Dinnin implemented the ICS structure into all hospital operations and BCFS IMT members assumed key roles in logistics, plans and operations. The agency’s medical team also took on critical roles managing the emergency department. The BCFS IMT began operating two 12-hour shifts and producing daily incident action plans, providing medical staff – most of whom were American volunteers from around the U.S. – with better situational awareness and short- and long-term goals. BCFS became an integral component of the management team that cared for more than 250 inpatients and an average of 300 outpatients daily.
Aftershocks as strong as 4.7 have set off panic, with patients leaping off their hospital beds with IVs still attached to their arms and mothers grabbing their newborn infants from the pediatric ward and running outside in the middle of the night for fear that the buildings might collapse. This past Tuesday at approximately 1:30 a.m., a strong aftershock prompted two expectant mothers to flee from the labor and delivery ward. BCFS IMT and hospital staff quickly acquired the necessary resources to accommodate the delivery of two new babies under a makeshift tarp set up on the grounds of the hospital. Since the BCFS IMT engaged with the hospital nearly two weeks ago, there have been more than 50 births.

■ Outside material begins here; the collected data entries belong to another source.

(* ===== verification/IPAMSync.v ===== *)
(** * Building a subnet (pkg/ipam/types/subnet.go, [Sync])

    [Sync] turns a canonicalized subnet and the recorded addresses of its
    network into a subnet that satisfies the invariant [subnet_ok]. *)

From S2P Require Import Prelude GoNet CNIPlugins NetworkingV1 Utils IPAMTypes IPAMSubnet.
Local Open Scope Z_scope.

(** The recorded addresses, under the texts of their addresses. *)
Definition ipset_ok (u : IPSet) : Prop :=
  map_Forall (λ x c, ∃ a, ip_Address c = Some a ∧ valid_ip (IPNet_IP a) ∧ IP_String (IPNet_IP a) = x) u.

Lemma NoDup_fmap_refine {A B C} (f : A → B) (g : A → C) (l : list A) :
  (∀ x y, x ∈ l → y ∈ l → g x = g y → f x = f y) → NoDup (f <$> l) → NoDup (g <$> l).
Proof.
  induction l as [|x l IH]; intros Hfg; [constructor|].
  rewrite !fmap_cons, !NoDup_cons. intros [Hx Hl]. split.
  - intros (y & Hy & Hin)%list_elem_of_fmap. apply Hx.
    rewrite (Hfg x y) by (done || by constructor). by apply list_elem_of_fmap_2.
  - apply IH; [|done]. intros y z Hy Hz. apply Hfg; by constructor.
Qed.

Section sync.
Context {P : CNIPlugins} {L : CNIPluginsLaws P}.
Implicit Types s : Subnet.

(** The addresses of the range that go on the ring. *)
Definition sync_addrs s (l : list (list Z)) : list (list Z) :=
  filter (λ i, Subnet_Contains s i = true ∧ IP_String i ∉ sn_ReservedList s) l.

Lemma sync_addrs_cons s i l :
  sync_addrs s (i :: l) =
    if decide (Subnet_Contains s i = true ∧ IP_String i ∉ sn_ReservedList s)
    then i :: sync_addrs s l else sync_addrs s l.
Proof. done. Qed.

Lemma sync_step_spec s sl i :
  sync_step s sl i =
    if decide (Subnet_Contains s i = true ∧ IP_String i ∉ sn_ReservedList s)
    then IPSlice_Add sl (IP_String i) (IP_Equal i (sn_LastAllocatedIP s)) else sl.
Proof.
  unfold sync_step, Subnet_IsReservedIP.
  destruct (Subnet_Contains s i), (decide (IP_String i ∈ sn_ReservedList s)); cbn [negb];
    try rewrite bool_decide_eq_true_2 by done; try rewrite bool_decide_eq_false_2 by done;
    case_decide; naive_solver.
Qed.

Lemma foldl_sync s l sl :
  slice_ok sl →
  slice_ok (foldl (sync_step s) sl l) ∧
  sl_IPs (foldl (sync_step s) sl l) = sl_IPs sl ++ (IP_String <$> sync_addrs s l).
Proof.
  revert sl. induction l as [|i l IH]; intros sl Hsl; cbn [foldl].
  - by rewrite app_nil_r.
  - unfold sync_addrs. rewrite filter_cons, sync_step_spec. case_decide.
    + destruct (IH (IPSlice_Add sl (IP_String i) (IP_Equal i (sn_LastAllocatedIP s)))) as [H1 ->];
        [by apply slice_ok_add|]. split; [done|].
      rewrite fmap_cons. unfold IPSlice_Add. cbn [sl_IPs]. by rewrite <-app_assoc.
    + by apply IH.
Qed.

Lemma Current_Add sl x d :
  slice_ok sl → IPSlice_Current (IPSlice_Add sl x d) = if d then Ret x else IPSlice_Current sl.
Proof.
  intros [Hc Hi]. unfold IPSlice_Current, IPSlice_Add. cbn [sl_IPs sl_IPIndex]. destruct d.
  - rewrite length_app. cbn. rewrite (proj2 (Z.ltb_ge _ 0)) by lia.
    apply index_lookup; [lia|]. rewrite lookup_app_r by lia.
    by replace (_ - _)%nat with 0%nat by lia.
  - destruct (Z.ltb_spec (sl_IPIndex sl) 0); [done|]. unfold index.
    rewrite (proj2 (Z.ltb_ge _ 0)) by lia. by rewrite lookup_app_l by lia.
Qed.

Lemma foldl_sync_Current s l sl :
  slice_ok sl → valid_ip (sn_LastAllocatedIP s) → Forall valid_ip l →
  IPSlice_Current (foldl (sync_step s) sl l) =
    if decide (IP_String (sn_LastAllocatedIP s) ∈ IP_String <$> sync_addrs s l)
    then Ret (IP_String (sn_LastAllocatedIP s)) else IPSlice_Current sl.
Proof.
  intros Hsl Hlast Hl. revert sl Hsl. induction Hl as [|i l Hi Hl IH]; intros sl Hsl; [done|].
  cbn [foldl]. rewrite sync_step_spec, sync_addrs_cons.
  destruct (decide (Subnet_Contains s i = true ∧ _)) as [Hc|Hc]; [|by apply IH].
  rewrite IH by (by apply slice_ok_add). rewrite Current_Add, fmap_cons by done.
  destruct (decide (_ ∈ IP_String <$> sync_addrs s l)) as [Hin|Hin].
  - rewrite decide_True; [done|]. by right.
  - destruct (IP_Equal i (sn_LastAllocatedIP s)) eqn:He.
    + apply IP_Equal_spec in He; [|done..].
      rewrite (IP_String_eq i (sn_LastAllocatedIP s)) by done. rewrite decide_True; [done|by left].
    + rewrite decide_False; [done|]. intros [E|?]%elem_of_cons; [|done].
      apply IP_String_inj in E; [|done..].
      by rewrite (proj2 (IP_Equal_spec _ _ Hi Hlast) (eq_sym E)) in He.
Qed.

Lemma sync_reserve_lookup s l u x :
  foldr (sync_reserve s) u l !! x =
    match u !! x with
    | Some c => Some c
    | None => if decide (x ∈ l) then Some (Subnet_newIP s x "" "" IPStatusReserved) else None
    end.
Proof.
  induction l as [|r l IH]; cbn [foldr]; [destruct (u !! x); [done|]; by rewrite decide_False by apply not_elem_of_nil|].
  unfold sync_reserve at 1, IPSet_Has, IPSet_Add. case_bool_decide as Hr.
  - rewrite IH. destruct (u !! x) as [c|] eqn:Hu; [done|].
    destruct (decide (x ∈ l)) as [Hx|Hx]; [by rewrite decide_True by (by right)|].
    rewrite decide_False; [done|]. intros [->|?]%elem_of_cons; [|done].
    destruct Hr as [c Hc]. by rewrite IH in Hc.
  - destruct (decide (x = r)) as [->|Hne].
    + rewrite lookup_insert_eq. rewrite IH in Hr.
      destruct (u !! r); [exfalso; apply Hr; eauto|]. by rewrite decide_True by (by left).
    + rewrite lookup_insert_ne, IH by done. destruct (u !! x); [done|].
      destruct (decide (x ∈ l)) as [Hx|Hx]; [by rewrite decide_True by (by right)|].
      rewrite decide_False; [done|]. by intros [->|?]%elem_of_cons.
Qed.

(** The subnet with the network's ID, and with the reserved addresses that it contains. *)
Definition sync_prepare (parentNetID : option Z) s : Subnet :=
  let s := match sn_NetID s with None => sn_set_NetID parentNetID s | Some _ => s end in
  let filtered := filter (λ rip, Subnet_Contains s (ParseIP rip) = true) (sn_ReservedList s) in
  sn_set_reserved filtered (Z.of_nat (size filtered)) s.

(** The result of [Sync]. *)
Definition synced (parentNetID : option Z) (ipSet : IPSet) (l : list (list Z)) s : Subnet :=
  let s := sync_prepare parentNetID s in
  let s := sn_set_UsingIPs (filter (λ kv, sync_keeps s kv.2) ipSet) s in
  let s := sn_set_UsingIPs (foldr (sync_reserve s) (sn_UsingIPs s) (elements (sn_ReservedList s))) s in
  sn_set_AvailableIPs (foldl (sync_step s) NewIPSlice l) s.

Lemma Sync_run parentNetID ipSet s l :
  ipset_ok ipSet →
  ip_range (range_fuel (sn_Start s) (sn_End s)) (sn_Start s) (sn_End s) = Some l →
  Subnet_Sync parentNetID ipSet s = (Ret tt, synced parentNetID ipSet l s).
Proof.
  intros Hu Hl. unfold Subnet_Sync. m_run. rewrite decide_False.
  2: { intros (x & c & Hx & _ & Hn). destruct (Hu x c Hx) as (a & Ha & _). congruence. }
  m_run. cbn [sn_Start sn_End sn_set_UsingIPs sn_set_reserved].
  replace (sn_Start _) with (sn_Start s) by (by destruct (sn_NetID s)).
  replace (sn_End _) with (sn_End s) by (by destruct (sn_NetID s)).
  by rewrite Hl.
Qed.

Lemma sync_prepare_fields parentNetID s :
  let s' := sync_prepare parentNetID s in
  sn_Name s' = sn_Name s ∧ sn_Start s' = sn_Start s ∧ sn_End s' = sn_End s ∧
  sn_CIDR s' = sn_CIDR s ∧ sn_Gateway s' = sn_Gateway s ∧ sn_BlackList s' = sn_BlackList s ∧
  sn_LastAllocatedIP s' = sn_LastAllocatedIP s ∧
  (∀ a, Subnet_Contains s' a = Subnet_Contains s a) ∧
  sn_ReservedList s' = filter (λ rip, Subnet_Contains s (ParseIP rip) = true) (sn_ReservedList s) ∧
  sn_ReservedIPCount s' = Z.of_nat (size (sn_ReservedList s')).
Proof. unfold sync_prepare. by destruct (sn_NetID s) eqn:E; split_and!. Qed.

Lemma sync_prepare_canonicalized parentNetID s :
  canonicalized s → canonicalized (sync_prepare parentNetID s).
Proof. unfold sync_prepare. by destruct (sn_NetID s). Qed.

Lemma synced_fields parentNetID u l s :
  let s' := synced parentNetID u l s in
  sn_ReservedList s' = sn_ReservedList (sync_prepare parentNetID s) ∧
  sn_AvailableIPs s' = foldl (sync_step (sync_prepare parentNetID s)) NewIPSlice l ∧
  (∀ a, Subnet_Contains s' a = Subnet_Contains s a) ∧
  (∀ x, sn_UsingIPs s' !! x =
     match u !! x with
     | Some c => if decide (sync_keeps s c) then Some c
                 else if decide (x ∈ sn_ReservedList s')
                      then Some (Subnet_newIP s' x "" "" IPStatusReserved) else None
     | None => if decide (x ∈ sn_ReservedList s')
               then Some (Subnet_newIP s' x "" "" IPStatusReserved) else None
     end).
Proof.
  cbv zeta. destruct (sync_prepare_fields parentNetID s) as (Hn & _ & _ & _ & _ & _ & _ & Hc & _).
  split; [done|]. split; [done|]. split; [exact Hc|]. intros x. unfold synced.
  cbn [sn_UsingIPs sn_set_AvailableIPs sn_set_UsingIPs sn_ReservedList].
  rewrite sync_reserve_lookup, map_lookup_filter.
  assert (∀ c, sync_keeps (sync_prepare parentNetID s) c ↔ sync_keeps s c) as Hk.
  { intros c. unfold sync_keeps. by rewrite Hn, Hc. }
  assert (∀ A (a b : A), (if decide (x ∈ elements (sn_ReservedList (sync_prepare parentNetID s)))
                          then a else b)
          = if decide (x ∈ sn_ReservedList (sync_prepare parentNetID s)) then a else b) as Hd.
  { intros A a b. apply decide_ext. by rewrite elem_of_elements. }
  destruct (u !! x) as [c|]; cbn [mbind option_bind]; [|by rewrite Hd].
  case_guard as Hg; pose proof Hg as Hg'; cbn in Hg'; rewrite Hk in Hg';
    cbn; [by rewrite decide_True by done|].
  rewrite (decide_False (P := sync_keeps s c)) by done. by rewrite Hd.
Qed.

Lemma sync_addrs_spec s l x :
  canonicalized s → Forall valid_ip l →
  addr <$> l = seqZ (addr (sn_Start s)) (addr (sn_End s) - addr (sn_Start s) + 1) →
  x ∈ IP_String <$> sync_addrs s l ↔ allocatable s x.
Proof.
  intros Hs Hl Hseq. rewrite Forall_forall in Hl. unfold sync_addrs, allocatable.
  rewrite list_elem_of_fmap. setoid_rewrite list_elem_of_filter. split.
  - intros (i & -> & (Hc & Hr) & Hi). specialize (Hl i Hi).
    split; [by apply canonical_String|]. split; [|done].
    by rewrite ParseIP_String, (Subnet_Contains_To16 s _ i Hs (To16_valid i Hl) Hl) by
      (done || by apply To16_idemp).
  - intros ([Hv Hx] & Hc & Hr). set (a := ParseIP x) in *.
    pose proof (proj1 (Subnet_Contains_spec s a Hs Hv) Hc) as (_ & Hrange & _).
    assert (addr a ∈ addr <$> l) as Hin by (rewrite Hseq; apply elem_of_seqZ; lia).
    apply list_elem_of_fmap in Hin as (i & Ha & Hi). specialize (Hl i Hi).
    assert (To16 i = To16 a) as E by (by apply addr_inj).
    exists i. rewrite (IP_String_eq i a) by done. split; [done|]. split; [|done].
    rewrite (Subnet_Contains_To16 s i a) by done. rewrite Hx. done.
Qed.

Lemma synced_ok parentNetID u l s :
  canonicalized s → ipset_ok u → set_Forall canonical (sn_ReservedList s) →
  Forall valid_ip l →
  addr <$> l = seqZ (addr (sn_Start s)) (addr (sn_End s) - addr (sn_Start s) + 1) →
  subnet_ok (synced parentNetID u l s).
Proof.
  intros Hs Hu Hres Hl Hseq.
  destruct (synced_fields parentNetID u l s) as (HR & HA & Hc & HU).
  destruct (sync_prepare_fields parentNetID s) as (_ & Hst & Hen & _ & _ & _ & _ & Hcp & HRp & Hcount).
  pose proof (sync_prepare_canonicalized parentNetID s Hs) as Hp.
  set (s' := synced parentNetID u l s) in *. set (p := sync_prepare parentNetID s) in *.
  destruct (foldl_sync p l NewIPSlice slice_ok_new) as [Hok HIPs].
  assert (canonicalized s') as Hs' by exact Hp.
  assert (∀ x, x ∈ sl_IPs (sn_AvailableIPs s') ↔ allocatable s' x) as Hav.
  { intros x. rewrite HA, HIPs. cbn [NewIPSlice sl_IPs app].
    rewrite (sync_addrs_spec p l x Hp Hl) by (by rewrite Hst, Hen). done. }
  assert (∀ x, x ∈ sn_ReservedList s' → canonical x ∧ Subnet_Contains s (ParseIP x) = true) as Hrs.
  { intros x. rewrite HR, HRp, elem_of_filter. intros [? Hx]. split; [by apply Hres|done]. }
  split; [exact Hs'|by rewrite HA|..].
  - rewrite HA, HIPs. cbn [NewIPSlice sl_IPs app].
    assert (NoDup (addr <$> l)) as Hnd by (rewrite Hseq; apply NoDup_seqZ).
    apply (NoDup_fmap_refine addr).
    + intros i j [_ Hi]%list_elem_of_filter [_ Hj]%list_elem_of_filter E.
      rewrite Forall_forall in Hl. unfold addr. by rewrite (IP_String_inj i j); auto.
    + eapply sublist_NoDup; [exact Hnd|]. apply fmap_sublist, sublist_filter.
  - done.
  - intros x Hx. rewrite HU. destruct (u !! x) as [c|]; repeat case_decide; done || eauto.
  - done.
  - intros x Hx. destruct (decide (x ∈ sn_ReservedList s')) as [Hr|Hr]; [by right|left].
    rewrite HU in Hx. apply Hav.
    destruct (u !! x) as [c|] eqn:Hux; [|by rewrite decide_False in Hx by done; destruct Hx].
    destruct (decide (sync_keeps s c)) as [[_ Hk]|]; [|by rewrite decide_False in Hx by done; destruct Hx].
    destruct (Hu x c Hux) as (a & Ha & Hv & <-). rewrite Ha in Hk.
    split; [by apply canonical_String|]. split; [|done].
    rewrite Hc, ParseIP_String, (Subnet_Contains_To16 s _ (IPNet_IP a)) by
      (done || by apply To16_idemp || by apply To16_valid). done.
  - intros x c. rewrite HU. intros Hx.
    destruct (u !! x) as [c'|] eqn:Hux; repeat case_decide; simplify_eq; try by eapply Hu.
    all: apply newIP_address; by apply Hrs.
  - intros x Hx. rewrite Hc. by apply Hrs.
Qed.
End sync.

Dinnin praises the acting hospital administrator, Andrew Haglund, for his diligence since the quake. “Andrew quickly embraced the values and principals of ICS, which I frankly think saved this hospital as much as the medical resources did,” said Dinnin. BCFS has committed to stand by Haglund in his on-going assignment to return the hospital to normal operations. Should another major quake occur while Haglund is in Haiti running this hospital, Dinnin said, “we won’t wait for his call for help; a full BCFS Incident Management Team will be on the way. This is a pact we have made to each other and for the people of Haiti.”
The youth at the Haiti Children’s Rescue Mission (HCRM) are also in better health and spirits thanks to BCFS. The orphanage, which is normally home for 60 children, had surged to 125 since the devastating quake. When the BCFS team first arrived, all the children had scabies and many were suffering from upper respiratory illnesses. BCFS’ medical director, Dr. David Marks, and volunteer nurses treated children with antibiotics, tetanus shots, de-worming medication, and wound care. Since potable water was not readily accessible, BCFS purchased three potable water dispensers to provide clean drinking water for the children. Dinnin also agreed to fund the hiring of 10 child care workers for a year to ease the burden since the quake. The organization has also committed to assist with the purchase a large permanent facility for the orphanage. Dinnin tendered an offer of $200,000 for a vacant property that would have made an excellent orphanage, but the offer was rejected. Now, BCFS will either increase its offer or continue looking for a new home for the children.
BCFS’ first team has since returned safely from Haiti and the second team has taken their place at Hospital Adventist and the rescue mission. The remaining team members will return home March 1, 2010, transitioning incident management back to the full control of hospital leadership. While the mission has been challenging, answering the call for help from the victims of January’s devastating earthquake has been an unbelievable reward that BCFS’ team will remember for years to come.